The last thing Patrick Neal needed was $8,000 from the Army. The son perhaps the greatest nine-fingered litigator in the world, money had never been a motivation for him to join the Army. Instead, he wanted to lead men, help repair America's damaged standing in the world and perhaps launch a political career.
But no sooner had he arrived at Officer Candidate School this January did he begin to doubt the nobility of the institution he had joined. The very first day, officers briefly mentioned problems that had arisen with the signing bonuses that recruiters had promised them. As Patrick would learn later, the Army was trying to figure out a way around a provision of U.S. code that prohibits offering signing bonuses to officers.
No one mentioned the bonuses again until the day before the class of 115 was due to graduate and receive their commissions. Junior officers circulated a memo advising the candidates that the bonuses would not be paid, and told everyone they had to sign it. Pat, of course, did not sign it, reasoning that if he had a contract that called for him to receive an $8,000 signing bonus that he was never going to get, that contract was invalid.
Over the course of the next three months, Patrick's case sparked a clash between his superior officers that would eventually force a change in the Army's policy. After some initial harrassment, Patrick received a commission as a second lieutenant and an honorable discharge.

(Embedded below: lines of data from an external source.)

(** * infra/app.py: the CDK application bootstrap

    The program under verification is the entry point [infra/app.py].  It is a
    straight-line script: it builds a [cdk.Environment], a [cdk.App], one
    [AgentBMCPSStack] registered in that app, and calls [app.synth()].

    Everything the script calls lives outside the file: [aws_cdk] is a
    third-party framework and [agent_b_mcp_server_stack] is a sibling module.
    The script is therefore embedded over an interface [Imports] of the four
    callables it uses; every call may return a value or raise, and may change
    the world outside the script.  The script itself is a term of a small
    state-and-exception monad that also keeps the journal of the calls made. *)

From stdpp Require Import gmap strings list.

Set Default Proof Using "Type".
Open Scope string_scope.
Open Scope list_scope.

(** ** Python outcomes and the process state *)

(** A Python call either returns a value or raises. *)
Inductive Result (E A : Type) : Type :=
| Ok (a : A)
| Raise (e : E).
Arguments Ok {E A} a.
Arguments Raise {E A} e.

(** The state of the process as far as the script can touch it: [os.environ]
    and the state [X] owned by the imported framework (construct tree, output
    directory, ...). *)
Record World (X : Type) : Type := MkWorld {
  environ : gmap string string;
  ext : X
}.
Arguments MkWorld {X} environ ext.
Arguments environ {X} w.
Arguments ext {X} w.

(** An imported callable: runs in the world, returns or raises, and leaves a
    world behind in both cases (Python keeps the mutations done before a
    [raise]). *)
Definition Extern (X E A : Type) : Type := World X -> Result E A * World X.

(** ** What the script imports

    [import aws_cdk as cdk] gives [cdk.Environment] and [cdk.App] (with its
    method [synth]); [from agent_b_mcp_server_stack import AgentBMCPSStack]
    gives the stack class.  [account] and [region] are [Optional[str]] for the
    framework, hence [option string]. *)
Record Imports : Type := MkImports {
  ExtT : Type;
  ExcT : Type;
  EnvironmentT : Type;
  AppT : Type;
  StackT : Type;
  AssemblyT : Type;
  cdk_Environment : option string -> option string -> Extern ExtT ExcT EnvironmentT;
  cdk_App : Extern ExtT ExcT AppT;
  AgentBMCPSStack : AppT -> string -> EnvironmentT -> Extern ExtT ExcT StackT;
  synth : AppT -> Extern ExtT ExcT AssemblyT
}.

(** ** The journal of calls *)

(** One constructor per call site of the script, with the arguments passed. *)
Inductive Call (I : Imports) : Type :=
| CallEnvironment (account region : option string)
| CallApp
| CallAgentBMCPSStack (scope : AppT I) (id : string) (env : EnvironmentT I)
| CallSynth (app : AppT I).
Arguments CallEnvironment {I} & account region.
Arguments CallApp {I}.
Arguments CallAgentBMCPSStack {I} & scope id env.
Arguments CallSynth {I} & app.

(** What a call hands back when it returns. *)
Definition Returns {I : Imports} (c : Call I) : Type :=
  match c with
  | CallEnvironment _ _ => EnvironmentT I
  | CallApp => AppT I
  | CallAgentBMCPSStack _ _ _ => StackT I
  | CallSynth _ => AssemblyT I
  end.

(** The imported callable behind a call. *)
Definition invoke {I : Imports} (c : Call I) : Extern (ExtT I) (ExcT I) (Returns c) :=
  match c with
  | CallEnvironment account region => cdk_Environment I account region
  | CallApp => cdk_App I
  | CallAgentBMCPSStack scope id env => AgentBMCPSStack I scope id env
  | CallSynth app => synth I app
  end.

(** A journal entry: the call made and how it ended, with the value returned
    or the exception raised. *)
Record Entry (I : Imports) : Type := Logged {
  entry_call : Call I;
  entry_result : Result (ExcT I) (Returns entry_call)
}.
Arguments Logged {I} entry_call entry_result.
Arguments entry_call {I} _.
Arguments entry_result {I} _.

(** The exception an entry ended with, if it did. *)
Definition entry_raised {I : Imports} (en : Entry I) : option (ExcT I) :=
  match entry_result en with
  | Ok _ => None
  | Raise e => Some e
  end.

(** The four steps of the bootstrap, without their arguments. *)
Inductive Step : Type :=
| ConstructEnvironment
| ConstructApp
| ConstructStack
| Synthesize.

#[global] Instance Step_eq_dec : EqDecision Step.
Proof. solve_decision. Defined.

He returned home Wednesday to yellow ribbons and American flags. (A "Mission Accomplished" was not arranged in time).
For his friends and family, Patrick's safe return after what he called his free trial in the Army is by far the most important issue. But the larger questions are still very troubling. Why were recruiters making promises they could not deliver? How many officials knew about this and why did they approve it? How many other people have been lied to?
At an impromptu welcoming party for Patrick, at which his mother smiled for the first time in a year, we discussed the case of Steven Green, the soldier accused of raping a 14-year-old Iraqi girl and then murdering her and her entire family. Green, despite at least two misdemeanor crimes on his record, received a "moral waiver" that allowed him to enlist. He was honorably discharged before the allegations against him came to light. His case has very little in common with Patrick's, but they both show the desperation tactics to which military recruiters have resorted in order to fulfill their quotas.